On occasions such as this, rhetoric comes easily. We rightly say, "never again". But action is much harder. Since the Holocaust, the world has, to its shame, failed more than once to prevent or halt genocide -- for instance in Cambodia, in Rwanda, and in the former Yugoslavia.

Even today we see many horrific examples of inhumanity around the world. To decide which deserves priority, or precisely what action will be effective in protecting victims and giving them a secure future, is not simple. It is easy to say that "something must be done". To say exactly what, and when, and how, and to do it, is much more difficult.

But what we must not do is deny what is happening, or remain indifferent, as so many did when the Nazi factories of death were doing their ghastly work.

Terrible things are happening today in Darfur, Sudan. Tomorrow I expect to receive the report of the international commission of inquiry, which I established at the request of the Security Council.

That report will determine whether or not acts of genocide have occurred in Darfur. But also, and no less important, it will identify the gross violations of international humanitarian law and human rights which undoubtedly have occurred.
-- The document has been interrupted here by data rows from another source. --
(** * tokeneth.handlers: balance, skeleton and submission handlers

    A shallow embedding of [src/tokeneth/handlers.py].  The three handlers
    that carry the transaction orchestration logic are modelled:

    - [BalanceMixin.get_balances] and [BalanceHandler.get],
    - [TransactionSkeletonHandler.post],
    - [SendTransactionHandler.post].

    Every handler is a computation in a small state-and-exception monad over
    the two stores the handlers touch (the redis nonce cache and the
    [transactions] table) together with a chronological trace of the calls
    made to the outside world.  The Ethereum node is an oracle passed to the
    handlers, the way [self.eth] is; the transaction codec, the validators and
    the request verification of the imported packages are an interface. *)

From Stdlib Require Import ZArith String Ascii Strings.Byte.
From Stdlib Require Import DecimalString HexadecimalString DecimalZ DecimalPos.
From stdpp Require Import base option list strings gmap fin_maps.

Local Open Scope string_scope.
Local Open Scope list_scope.
Local Open Scope Z_scope.

#[local] Set Warnings "-register-all".

(** ** Python built-ins used by the handlers *)

Module Py.

(** [str(n)] for an [int]: decimal digits, with a leading minus sign for
    negative numbers. *)
Definition str (n : Z) : string :=
  DecimalString.NilZero.string_of_int (Z.to_int n).

(** [hex(n)]: ["0x"] and lower-case digits, the sign before the prefix. *)
Definition hex (n : Z) : string :=
  let digits := HexadecimalString.NilZero.string_of_uint (N.to_hex_uint (Z.abs_N n)) in
  if n <? 0 then "-0x" +:+ digits else "0x" +:+ digits.

(** The characters [bytes.strip()] and [int()] treat as white space. *)
Definition is_space (a : ascii) : bool :=
  let n := N_of_ascii a in
  ((9 <=? n) && (n <=? 13))%N || (n =? 32)%N.

Fixpoint lstrip (s : string) : string :=
  match s with
  | String a r => if is_space a then lstrip r else s
  | EmptyString => EmptyString
  end.

(** Drops trailing white space: a run of spaces is kept only when something
    other than white space follows it. *)
Fixpoint rstrip (s : string) : string :=
  match s with
  | String a r =>
      match rstrip r with
      | EmptyString => if is_space a then EmptyString else String a EmptyString
      | r' => String a r'
      end
  | EmptyString => EmptyString
  end.

Definition is_digit (a : ascii) : bool :=
  let n := N_of_ascii a in (48 <=? n)%N && (n <=? 57)%N.

Fixpoint all_digits (s : string) : bool :=
  match s with
  | EmptyString => true
  | String a r => is_digit a && all_digits r
  end.
Lemma cart_listing_lines user_id d :
  cart_listing user_id d =
    omap (λ c, (λ p, CartItem p (c_qty c)) <$> sql_select_product (c_product_id c) d)
         (cart_lines user_id d).
Proof.
  unfold cart_listing, sql_select_cart, cart_lines.
  induction (filter _ (carts d)) as [|c l IH]; [done|].
  simpl. unfold resolve_line at 1; simpl.
  destruct (sql_select_product (c_product_id c) d); simpl; [f_equal|]; exact IH.
Qed.



(** ** Checkout *)

Lemma max_rowid_ge ids x : x ∈ ids → x ≤ max_rowid ids.
Proof.
  induction ids as [|y ids IH]; simpl.
  - by intros ?%elem_of_nil.
  - intros [->|Hx]%elem_of_cons; [lia|]. specialize (IH Hx). lia.
Qed.

Lemma next_rowid_above seq ids x : x ∈ ids → x < next_rowid seq ids.
Proof. intros Hx%max_rowid_ge. unfold next_rowid. lia. Qed.


Lemma cart_lines_delete_cart user_id d :
  cart_lines user_id (sql_delete_cart user_id d) = [].
Proof.
  unfold cart_lines, sql_delete_cart; simpl.
  induction (carts d) as [|c l IH]; [done|].
  rewrite filter_cons. destruct (decide (c_user_id c ≠ user_id)) as [Hc|Hc]; [|done].
  rewrite filter_cons. by destruct (decide (c_user_id c = user_id)).
Qed.

Lemma cart_listing_no_lines user_id d :
  cart_lines user_id d = [] → cart_listing user_id d = [].
Proof. intros H. by rewrite cart_listing_lines, H. Qed.

(** Every way [checkout_callback] can end, whatever the storage does. *)
Lemma checkout_callback_outcome user_id w :
  let r := checkout_callback user_id w in
  let items := cart_listing user_id (db w) in
  let total := cart_total items in
  let ins := sql_insert_order user_id (payload_item <$> items) total (now w) (db w) in
  now r.2 = now w ∧ user_data r.2 = user_data w ∧
  ((r.1 = Raise OperationalError ∧ db r.2 = db w) ∨
   (items = [] ∧ r.1 = Ok ReplyCartEmpty ∧ db r.2 = db w) ∨
   (items ≠ [] ∧ r.1 = Raise OperationalError ∧ db r.2 = ins.1) ∨
   (items ≠ [] ∧ r.1 = Ok (ReplyOrderCreated ins.2 total) ∧
      db r.2 = sql_delete_cart user_id ins.1)).
Proof.
  unfold checkout_callback, bind.
  destruct (db_get_cart_outcome user_id w) as (Hd & Hn & Hu & Hr).
  destruct (db_get_cart user_id w) as [r w1]; simpl in Hd, Hn, Hu, Hr.
  destruct Hr as [-> | ->]; [|simpl; auto].
  destruct (cart_listing user_id (db w)) as [|it items] eqn:Hi;
    [simpl; split_and!; [done..|]; right; left; done|].
  unfold db_create_order.
  destruct (exec_outcome
              (λ t d, sql_insert_order user_id (payload_item <$> (it :: items))
                        (cart_total (it :: items)) t d) w1)
    as (Hn1 & Hu1 & Ho); simpl in Hn1, Hu1, Ho.
  destruct (with_connection _ w1) as [r1 w2]; simpl in Hn1, Hu1, Ho.
  rewrite Hd, Hn in Ho.
  destruct Ho as [[-> Hd2] | [-> Hd2]]; [|simpl; rewrite Hd2; split_and!; auto; congruence].
  unfold db_clear_cart.
  destruct (exec_outcome (λ _ d, (sql_delete_cart user_id d, tt)) w2)
    as (Hn2 & Hu2 & Hc); simpl in Hn2, Hu2, Hc.
  destruct (with_connection _ w2) as [r2 w3]; simpl in Hn2, Hu2, Hc.
  destruct Hc as [[-> Hd3] | [-> Hd3]]; simpl; rewrite Hd3, Hd2.
  - split_and!; [congruence..|]. do 3 right. done.
  - split_and!; [congruence..|]. do 2 right. left. done.
Qed.
Lemma sampleOf_queueTime_le (c1 c2 : Z * Z) :
  callsInOrder c1 c2 -> queueTime (sampleOf c1) <= queueTime (sampleOf c2).
Proof.
  unfold callsInOrder, sampleOf. simpl. lia.
Qed.

Lemma queueTimes_of_calls_sorted (calls : list (Z * Z)) :
  Sorted callsInOrder calls ->
  Sorted Z.le (map queueTime (map sampleOf calls)).
Proof.
  induction 1 as [|c calls Hsorted IH Hhd]; simpl; constructor.
  - exact IH.
  - destruct Hhd as [|c' calls' Hcc']; simpl; constructor.
    apply sampleOf_queueTime_le. exact Hcc'.
Qed.

(** C3.  Starting from an empty history, after the calls [calls] the
    history holds [min (length calls) HISTORY_SIZE] samples, namely the
    samples of the newest calls in call order; and a call on a full
    history removes exactly the oldest element of the history extended by
    the new sample, keeping the order of the others. *)
Theorem history_bounded_fifo (calls : list (Z * Z)) (s0 : LayerInfoV2) :
  mFrameTimes s0 = [] ->
  length (mFrameTimes (recordAll HISTORY_SIZE calls s0))
    = Nat.min (length calls) HISTORY_SIZE
  /\ mFrameTimes (recordAll HISTORY_SIZE calls s0)
    = lastn HISTORY_SIZE (map sampleOf calls)
  /\ forall p n : Z,
      length (mFrameTimes (recordAll HISTORY_SIZE calls s0)) = HISTORY_SIZE ->
      exists oldest : FrameTimeData,
        mFrameTimes (recordAll HISTORY_SIZE calls s0) ++ [sampleOf (p, n)]
        = oldest
          :: mFrameTimes
               (setLastPresentTime HISTORY_SIZE p n
                  (recordAll HISTORY_SIZE calls s0)).
Proof.
  intros H0. pose proof (recordAll_from_empty calls s0 H0) as Hfr.
  split; [|split].
  - rewrite Hfr, lastn_length, length_map. reflexivity.
  - exact Hfr.
  - intros p n Hfull.
    unfold setLastPresentTime, push_back, pop_front, sampleOf.
    simpl. rewrite length_app, Hfull. simpl.
    replace (HISTORY_SIZE <? HISTORY_SIZE + 1)%nat with true
      by (symmetry; apply Nat.ltb_lt; lia).
    destruct (mFrameTimes (recordAll HISTORY_SIZE calls s0)) as [|x rest];
      simpl; eexists; reflexivity.
Qed.

(** C2, amended.  Starting from an empty history, when in a run of calls
    the [now] values never go back and no call's present time is ahead of
    both the present time and the [now] of the next call, the queue times
    stored in the history, oldest first, never go back. *)
Theorem queueTime_monotonic (calls : list (Z * Z)) (s0 : LayerInfoV2) :
  mFrameTimes s0 = [] ->
  Sorted callsInOrder calls ->
  Sorted Z.le (queueTimes (recordAll HISTORY_SIZE calls s0)).
Proof.
  intros H0 Hcalls. unfold queueTimes.
  rewrite (recordAll_from_empty calls s0 H0).
  unfold lastn. rewrite <- skipn_map.
  apply Sorted_skipn, queueTimes_of_calls_sorted, Hcalls.
Qed.

End History.

(** ** The two loops of [calculateRefreshRateIfPossible] *)

Lemma hasSentinelb_spec (p : FrameTimeData * FrameTimeData) :
  hasSentinelb p = true <-> hasSentinel p.
Proof.
  unfold hasSentinelb, hasSentinel.
  rewrite orb_true_iff, !Z.eqb_eq. reflexivity.
Qed.

Lemma existsb_hasSentinelb_false (d : list FrameTimeData) :
  (forall p, In p (pairs d) -> ~ hasSentinel p) ->
  existsb hasSentinelb (pairs d) = false.
Proof.
  intros Hno. destruct (existsb hasSentinelb (pairs d)) eqn:E; [|reflexivity].
  apply existsb_exists in E. destruct E as [p [Hin Hp]].
  apply hasSentinelb_spec in Hp. destruct (Hno p Hin Hp).
Qed.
The Security Council, once it has that report in its hands, will have to decide what action to take, with a view to ensuring that the perpetrators are held accountable. It is a very solemn responsibility.

Today is a day to honour the victims of the Holocaust -- to whom, alas, no reparation can ever be made, at least in this world.

It is a day to honour our founders -- the allied nations whose troops fought and died to defeat Nazism. Those troops are represented here today by veteran liberators of the camps, including my dear friend and colleague, Sir Brian Urquhart.

It is a day to honour the brave people who risked, and sometimes sacrificed, their own lives to save fellow human beings. Their examples redeem our humanity, and must inspire our conduct.

It is a day to honour the survivors, who heroically thwarted the designs of their oppressors, bringing to the world and to the Jewish people a message of hope. As time passes, their numbers dwindle. It falls to us, the successor generations, to lift high the torch of remembrance, and to live our own lives by its light.

It is, above all, a day to remember not only the victims of past horrors, whom the world abandoned, but also the potential victims of present and future ones. A day to look them in the eye, and say: "you, at least, we must not fail".